Personal information
- Full name: Charles Ormerod Cato Pearse
- Born: 10 October 1884 Pietermaritzburg, Colony of Natal
- Died: 28 May 1953 (aged 68) Durban, Natal, South Africa
- Batting: Right-handed
- Bowling: Right-arm medium

International information
- National side: South Africa;

Domestic team information
- 1905-06 to 1923-24: Natal

Career statistics
| Competition | Tests | First-class |
| Matches | 3 | 24 |
| Runs scored | 55 | 973 |
| Batting average | 9.16 | 23.73 |
| 100s/50s | 0/0 | 0/5 |
| Top score | 31 | 74 |
| Balls bowled | 144 | 472 |
| Wickets | 3 | 11 |
| Bowling average | 35.33 | 31.18 |
| 5 wickets in innings | 0 | 0 |
| 10 wickets in match | 0 | 0 |
| Best bowling | 3/56 | 3/56 |
| Catches/stumpings | 1/– | 16/– |
- Source: CricketArchive, 28 September 2021

= Ormerod Pearse =

South African cricketer (1884–1953)

Charles Ormerod Cato "Ormy" Pearse (10 October 1884 – 28 May 1953) was a South African cricketer who played in three Tests from 1910 to 1911. His brother was the first-class cricketer Vyvyan Pearse.

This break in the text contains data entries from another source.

(** Ten rounds are enough for every [u64]. *)
Lemma wsafe_uleb x max : 0 <= x -> max <= u64_max -> wsafe (write_as_uleb128 x max).
Proof.
  intros Hx Hm b. unfold write_as_uleb128. destruct (Z.ltb_spec max x); [done|].
  unfold write_u64_as_uleb128. rewrite write_uleb_loop_spec by (zify_bounds; simpl; lia).
  apply wsafe_push_all.
Qed.

Create HintDb wsafe.
#[export] Hint Resolve wsafe_bind wsafe_push wsafe_extend wsafe_ret wsafe_err wsafe_push_all : wsafe.

Ltac wsafe_hyps :=
  repeat match goal with H : (_ && _) = true |- _ => apply andb_true_iff in H as [? ?] end.

Ltac wsafe_step :=
  match goal with
  | |- wsafe (_ ≫= _) => apply wsafe_bind
  | |- wsafe (if ?b then _ else _) => destruct b
  | |- wsafe (match ?x with _ => _ end) => destruct x
  | |- wsafe (st_for _ _) => solve [eauto using wsafe_for_wf with wsafe]
  | |- wsafe _ =>
    solve [ eauto with wsafe
          | apply wsafe_uleb;
            [repeat match goal with H : in_range _ _ = true |- _ => apply in_range_spec in H end; lia
            |done] ]
  end.
Ltac wsafe_auto := wsafe_hyps; repeat wsafe_step.

Lemma wsafe_module_handle h : wf_module_handle h = true -> wsafe (serialize_module_handle h).
Proof. unfold wf_module_handle, serialize_module_handle. intros. wsafe_auto. Qed.

Lemma wsafe_ability_set s : wf_ability_set s = true -> wsafe (serialize_ability_set s).
Proof.
  unfold wf_ability_set, serialize_ability_set, AbilitySet.into_u8.
  intros H%in_range_spec. apply wsafe_uleb; [lia|done].
Qed.
#[export] Hint Resolve wsafe_ability_set : wsafe.

Lemma wsafe_ability_sets ss :
  forallb wf_ability_set ss = true -> wsafe (serialize_ability_sets ss).
Proof. unfold serialize_ability_sets. intros. wsafe_auto. Qed.

Lemma wsafe_struct_type_parameter p :
  wf_struct_type_parameter p = true -> wsafe (serialize_type_parameter p).
Proof.
  unfold wf_struct_type_parameter, serialize_type_parameter. intros.
  apply wsafe_bind; [by apply wsafe_ability_set|].
  apply wsafe_uleb; [by destruct (StructTypeParameter.is_phantom p)|done].
Qed.
#[export] Hint Resolve wsafe_struct_type_parameter wsafe_ability_sets : wsafe.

Pearse was born into a military family in Pietermaritzburg and attended Maritzburg College there. After leaving school he took up banking. He married Dorothy Vera Shepstone in Pietermaritzburg in January 1918. He died of coronary thrombosis at home in Durban on 28 May 1953, aged 68.